_Exercise aim:_ Retype the records exactly, with nothing added or dropped.

#####

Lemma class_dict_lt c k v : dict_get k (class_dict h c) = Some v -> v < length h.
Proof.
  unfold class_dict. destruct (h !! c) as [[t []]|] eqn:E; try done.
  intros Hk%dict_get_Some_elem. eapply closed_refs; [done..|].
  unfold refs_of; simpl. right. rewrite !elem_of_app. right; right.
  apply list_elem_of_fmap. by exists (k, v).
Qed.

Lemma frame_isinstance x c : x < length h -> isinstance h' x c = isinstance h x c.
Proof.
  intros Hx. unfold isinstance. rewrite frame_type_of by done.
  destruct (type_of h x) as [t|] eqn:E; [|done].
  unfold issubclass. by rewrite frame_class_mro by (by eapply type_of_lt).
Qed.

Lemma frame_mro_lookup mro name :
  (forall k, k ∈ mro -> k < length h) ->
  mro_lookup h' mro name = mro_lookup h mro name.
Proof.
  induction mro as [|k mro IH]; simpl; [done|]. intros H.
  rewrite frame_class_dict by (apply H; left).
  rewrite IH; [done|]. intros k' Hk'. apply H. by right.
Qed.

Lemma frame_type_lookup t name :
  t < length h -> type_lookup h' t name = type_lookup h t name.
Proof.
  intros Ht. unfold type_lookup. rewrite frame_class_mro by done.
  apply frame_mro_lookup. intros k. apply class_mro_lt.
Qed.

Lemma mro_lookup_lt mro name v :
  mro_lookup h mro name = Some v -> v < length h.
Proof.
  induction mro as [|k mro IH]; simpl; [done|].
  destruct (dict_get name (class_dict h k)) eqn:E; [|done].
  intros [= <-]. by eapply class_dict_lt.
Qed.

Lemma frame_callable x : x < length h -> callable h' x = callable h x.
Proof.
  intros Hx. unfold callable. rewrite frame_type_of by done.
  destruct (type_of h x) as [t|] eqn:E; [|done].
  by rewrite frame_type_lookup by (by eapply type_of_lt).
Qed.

#####

_Result of this task:_
Lemma class_dict_lt c k v : dict_get k (class_dict h c) = Some v -> v < length h.
Proof.
  unfold class_dict. destruct (h !! c) as [[t []]|] eqn:E; try done.
  intros Hk%dict_get_Some_elem. eapply closed_refs; [done..|].
  unfold refs_of; simpl. right. rewrite !elem_of_app. right; right.
  apply list_elem_of_fmap. by exists (k, v).
Qed.

Lemma frame_isinstance x c : x < length h -> isinstance h' x c = isinstance h x c.
Proof.
  intros Hx. unfold isinstance. rewrite frame_type_of by done.
  destruct (type_of h x) as [t|] eqn:E; [|done].
  unfold issubclass. by rewrite frame_class_mro by (by eapply type_of_lt).
Qed.

Lemma frame_mro_lookup mro name :
  (forall k, k ∈ mro -> k < length h) ->
  mro_lookup h' mro name = mro_lookup h mro name.
Proof.
  induction mro as [|k mro IH]; simpl; [done|]. intros H.
  rewrite frame_class_dict by (apply H; left).
  rewrite IH; [done|]. intros k' Hk'. apply H. by right.
Qed.

Lemma frame_type_lookup t name :
  t < length h -> type_lookup h' t name = type_lookup h t name.
Proof.
  intros Ht. unfold type_lookup. rewrite frame_class_mro by done.
  apply frame_mro_lookup. intros k. apply class_mro_lt.
Qed.

Lemma mro_lookup_lt mro name v :
  mro_lookup h mro name = Some v -> v < length h.
Proof.
  induction mro as [|k mro IH]; simpl; [done|].
  destruct (dict_get name (class_dict h k)) eqn:E; [|done].
  intros [= <-]. by eapply class_dict_lt.
Qed.

Lemma frame_callable x : x < length h -> callable h' x = callable h x.
Proof.
  intros Hx. unfold callable. rewrite frame_type_of by done.
  destruct (type_of h x) as [t|] eqn:E; [|done].
  by rewrite frame_type_lookup by (by eapply type_of_lt).
Qed.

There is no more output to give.